▸ Required work:
Starting at the line below holding "destruct (dec_nat_first_digit i" and stopping at the line holding "destruct (lexes_list c", print every line exactly, both ends included, and leave the rest out.
━━━━━━━━━━━━━━━━━━━━
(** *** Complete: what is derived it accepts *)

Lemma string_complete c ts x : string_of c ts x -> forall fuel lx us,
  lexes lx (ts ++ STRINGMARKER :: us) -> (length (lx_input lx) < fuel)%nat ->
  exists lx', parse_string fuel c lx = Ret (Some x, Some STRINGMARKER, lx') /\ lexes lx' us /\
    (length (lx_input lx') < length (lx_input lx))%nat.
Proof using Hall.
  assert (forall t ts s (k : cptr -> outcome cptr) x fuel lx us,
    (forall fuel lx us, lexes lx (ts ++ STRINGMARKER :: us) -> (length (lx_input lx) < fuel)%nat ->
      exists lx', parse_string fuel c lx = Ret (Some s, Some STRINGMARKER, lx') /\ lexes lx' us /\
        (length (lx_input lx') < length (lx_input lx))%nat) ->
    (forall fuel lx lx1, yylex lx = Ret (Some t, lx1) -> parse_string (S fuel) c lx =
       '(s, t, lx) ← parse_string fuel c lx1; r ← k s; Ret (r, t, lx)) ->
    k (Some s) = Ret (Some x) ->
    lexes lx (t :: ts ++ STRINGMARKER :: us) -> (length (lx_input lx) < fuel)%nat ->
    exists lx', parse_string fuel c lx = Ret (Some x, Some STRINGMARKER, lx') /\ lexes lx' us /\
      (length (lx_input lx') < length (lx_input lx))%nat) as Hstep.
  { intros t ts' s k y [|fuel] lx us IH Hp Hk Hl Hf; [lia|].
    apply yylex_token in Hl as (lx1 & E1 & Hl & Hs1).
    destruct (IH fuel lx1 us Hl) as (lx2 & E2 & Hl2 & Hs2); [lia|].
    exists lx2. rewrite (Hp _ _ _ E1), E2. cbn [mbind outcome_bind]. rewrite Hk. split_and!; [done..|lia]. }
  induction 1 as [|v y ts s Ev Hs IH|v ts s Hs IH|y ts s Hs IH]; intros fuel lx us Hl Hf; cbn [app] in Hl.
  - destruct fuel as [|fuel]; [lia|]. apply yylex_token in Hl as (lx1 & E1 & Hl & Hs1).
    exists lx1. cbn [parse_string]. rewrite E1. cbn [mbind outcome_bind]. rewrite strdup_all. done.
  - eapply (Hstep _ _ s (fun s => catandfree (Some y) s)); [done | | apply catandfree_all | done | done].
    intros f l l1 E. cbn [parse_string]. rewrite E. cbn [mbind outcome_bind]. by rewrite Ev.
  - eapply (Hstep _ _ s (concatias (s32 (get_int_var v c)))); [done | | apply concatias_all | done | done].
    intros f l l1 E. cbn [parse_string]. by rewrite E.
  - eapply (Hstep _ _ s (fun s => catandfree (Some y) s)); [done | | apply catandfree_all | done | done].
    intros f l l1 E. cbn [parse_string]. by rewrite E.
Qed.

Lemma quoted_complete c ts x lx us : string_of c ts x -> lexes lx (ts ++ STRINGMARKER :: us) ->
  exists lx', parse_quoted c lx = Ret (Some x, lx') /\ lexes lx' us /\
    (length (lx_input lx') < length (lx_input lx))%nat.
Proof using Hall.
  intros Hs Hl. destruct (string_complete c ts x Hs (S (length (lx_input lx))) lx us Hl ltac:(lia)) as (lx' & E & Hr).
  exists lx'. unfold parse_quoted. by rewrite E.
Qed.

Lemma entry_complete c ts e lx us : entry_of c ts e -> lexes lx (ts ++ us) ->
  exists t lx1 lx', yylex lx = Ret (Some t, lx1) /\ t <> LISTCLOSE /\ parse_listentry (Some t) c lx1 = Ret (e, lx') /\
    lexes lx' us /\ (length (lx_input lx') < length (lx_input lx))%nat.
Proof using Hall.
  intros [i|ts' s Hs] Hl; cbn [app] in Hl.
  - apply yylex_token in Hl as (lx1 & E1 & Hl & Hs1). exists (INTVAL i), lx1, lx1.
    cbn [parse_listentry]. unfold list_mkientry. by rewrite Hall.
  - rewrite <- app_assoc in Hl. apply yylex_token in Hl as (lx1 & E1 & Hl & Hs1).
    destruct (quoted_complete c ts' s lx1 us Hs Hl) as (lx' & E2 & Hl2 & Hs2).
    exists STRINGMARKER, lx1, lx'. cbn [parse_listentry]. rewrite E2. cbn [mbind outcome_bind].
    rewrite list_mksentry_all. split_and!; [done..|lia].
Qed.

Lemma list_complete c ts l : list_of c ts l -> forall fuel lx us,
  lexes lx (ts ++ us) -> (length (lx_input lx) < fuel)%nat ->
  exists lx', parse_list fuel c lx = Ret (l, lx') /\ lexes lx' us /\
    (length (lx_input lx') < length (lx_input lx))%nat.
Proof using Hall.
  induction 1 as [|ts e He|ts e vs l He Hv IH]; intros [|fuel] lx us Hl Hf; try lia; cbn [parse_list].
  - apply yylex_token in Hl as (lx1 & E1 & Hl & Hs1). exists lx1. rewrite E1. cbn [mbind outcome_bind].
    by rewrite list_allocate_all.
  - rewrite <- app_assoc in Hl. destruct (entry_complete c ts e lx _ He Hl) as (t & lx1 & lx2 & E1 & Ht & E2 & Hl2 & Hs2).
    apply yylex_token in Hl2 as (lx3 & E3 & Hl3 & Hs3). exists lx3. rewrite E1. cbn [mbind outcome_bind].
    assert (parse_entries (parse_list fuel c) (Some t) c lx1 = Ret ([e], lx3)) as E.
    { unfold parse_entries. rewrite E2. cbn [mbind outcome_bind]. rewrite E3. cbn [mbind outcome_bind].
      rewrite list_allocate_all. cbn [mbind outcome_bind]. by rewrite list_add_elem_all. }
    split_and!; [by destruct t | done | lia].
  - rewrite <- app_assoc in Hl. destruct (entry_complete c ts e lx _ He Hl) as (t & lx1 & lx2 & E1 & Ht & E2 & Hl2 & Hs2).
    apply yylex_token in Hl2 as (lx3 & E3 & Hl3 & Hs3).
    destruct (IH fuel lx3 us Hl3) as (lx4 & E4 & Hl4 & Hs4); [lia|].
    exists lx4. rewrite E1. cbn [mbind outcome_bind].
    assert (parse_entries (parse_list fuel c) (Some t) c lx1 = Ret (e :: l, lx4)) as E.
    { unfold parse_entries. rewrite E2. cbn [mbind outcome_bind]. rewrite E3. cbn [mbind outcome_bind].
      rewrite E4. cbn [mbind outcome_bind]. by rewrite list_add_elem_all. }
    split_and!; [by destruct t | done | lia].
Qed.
━━━━━━━━━━━━━━━━━━━━
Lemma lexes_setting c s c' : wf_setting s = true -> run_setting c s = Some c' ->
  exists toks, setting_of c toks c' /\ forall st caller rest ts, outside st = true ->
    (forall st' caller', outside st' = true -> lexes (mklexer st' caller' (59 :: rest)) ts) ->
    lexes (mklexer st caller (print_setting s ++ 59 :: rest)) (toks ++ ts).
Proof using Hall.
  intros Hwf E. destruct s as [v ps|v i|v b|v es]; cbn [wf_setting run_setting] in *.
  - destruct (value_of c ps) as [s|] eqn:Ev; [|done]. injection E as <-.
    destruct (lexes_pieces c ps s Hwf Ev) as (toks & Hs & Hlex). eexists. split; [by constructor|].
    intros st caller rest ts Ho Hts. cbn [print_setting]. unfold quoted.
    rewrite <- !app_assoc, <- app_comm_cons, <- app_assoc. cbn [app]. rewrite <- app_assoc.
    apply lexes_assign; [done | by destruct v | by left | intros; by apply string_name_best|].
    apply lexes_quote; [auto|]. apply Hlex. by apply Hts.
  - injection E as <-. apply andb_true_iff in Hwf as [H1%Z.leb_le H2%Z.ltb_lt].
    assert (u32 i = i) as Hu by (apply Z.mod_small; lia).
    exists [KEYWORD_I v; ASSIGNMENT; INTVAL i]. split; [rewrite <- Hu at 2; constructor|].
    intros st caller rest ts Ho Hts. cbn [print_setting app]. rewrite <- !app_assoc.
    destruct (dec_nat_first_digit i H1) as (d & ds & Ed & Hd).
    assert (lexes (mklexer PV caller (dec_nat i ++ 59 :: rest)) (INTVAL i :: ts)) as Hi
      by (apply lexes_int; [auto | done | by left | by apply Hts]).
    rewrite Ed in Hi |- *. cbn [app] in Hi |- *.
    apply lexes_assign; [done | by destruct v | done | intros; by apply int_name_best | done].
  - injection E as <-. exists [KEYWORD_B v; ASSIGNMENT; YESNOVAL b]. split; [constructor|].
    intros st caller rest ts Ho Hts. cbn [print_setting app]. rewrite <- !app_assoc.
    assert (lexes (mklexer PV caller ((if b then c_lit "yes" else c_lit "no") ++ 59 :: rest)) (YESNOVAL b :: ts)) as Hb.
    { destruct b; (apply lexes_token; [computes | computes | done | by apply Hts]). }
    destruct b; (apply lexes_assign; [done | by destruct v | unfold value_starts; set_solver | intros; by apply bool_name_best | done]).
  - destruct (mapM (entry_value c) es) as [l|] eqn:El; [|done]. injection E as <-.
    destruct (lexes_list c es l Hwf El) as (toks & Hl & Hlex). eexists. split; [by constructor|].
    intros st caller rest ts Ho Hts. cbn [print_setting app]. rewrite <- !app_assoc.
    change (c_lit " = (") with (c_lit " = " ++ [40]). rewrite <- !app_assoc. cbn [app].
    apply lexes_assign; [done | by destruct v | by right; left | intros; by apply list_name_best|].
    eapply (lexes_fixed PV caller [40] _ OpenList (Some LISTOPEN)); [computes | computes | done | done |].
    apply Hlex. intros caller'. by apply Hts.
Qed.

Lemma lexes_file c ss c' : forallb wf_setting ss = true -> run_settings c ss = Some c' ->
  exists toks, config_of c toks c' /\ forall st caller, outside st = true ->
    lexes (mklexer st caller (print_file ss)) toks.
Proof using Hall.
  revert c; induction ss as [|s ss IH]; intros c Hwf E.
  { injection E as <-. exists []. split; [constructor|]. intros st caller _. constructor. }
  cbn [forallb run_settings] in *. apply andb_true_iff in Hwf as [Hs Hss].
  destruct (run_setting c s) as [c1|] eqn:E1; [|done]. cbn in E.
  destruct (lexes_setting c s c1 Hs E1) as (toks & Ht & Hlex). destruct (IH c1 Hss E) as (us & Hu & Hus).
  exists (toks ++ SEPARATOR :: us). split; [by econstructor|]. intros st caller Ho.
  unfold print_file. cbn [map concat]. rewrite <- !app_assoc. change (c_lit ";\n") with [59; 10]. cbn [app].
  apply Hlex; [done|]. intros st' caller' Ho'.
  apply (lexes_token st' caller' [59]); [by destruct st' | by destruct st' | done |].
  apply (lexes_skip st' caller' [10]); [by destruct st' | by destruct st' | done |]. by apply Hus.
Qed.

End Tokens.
━━━━━━━━━━━━━━━━━━━━
▸ Solution to this problem:
    destruct (dec_nat_first_digit i H1) as (d & ds & Ed & Hd).
    assert (lexes (mklexer PV caller (dec_nat i ++ 59 :: rest)) (INTVAL i :: ts)) as Hi
      by (apply lexes_int; [auto | done | by left | by apply Hts]).
    rewrite Ed in Hi |- *. cbn [app] in Hi |- *.
    apply lexes_assign; [done | by destruct v | done | intros; by apply int_name_best | done].
  - injection E as <-. exists [KEYWORD_B v; ASSIGNMENT; YESNOVAL b]. split; [constructor|].
    intros st caller rest ts Ho Hts. cbn [print_setting app]. rewrite <- !app_assoc.
    assert (lexes (mklexer PV caller ((if b then c_lit "yes" else c_lit "no") ++ 59 :: rest)) (YESNOVAL b :: ts)) as Hb.
    { destruct b; (apply lexes_token; [computes | computes | done | by apply Hts]). }
    destruct b; (apply lexes_assign; [done | by destruct v | unfold value_starts; set_solver | intros; by apply bool_name_best | done]).
  - destruct (mapM (entry_value c) es) as [l|] eqn:El; [|done]. injection E as <-.
    destruct (lexes_list c es l Hwf El) as (toks & Hl & Hlex). eexists. split; [by constructor|].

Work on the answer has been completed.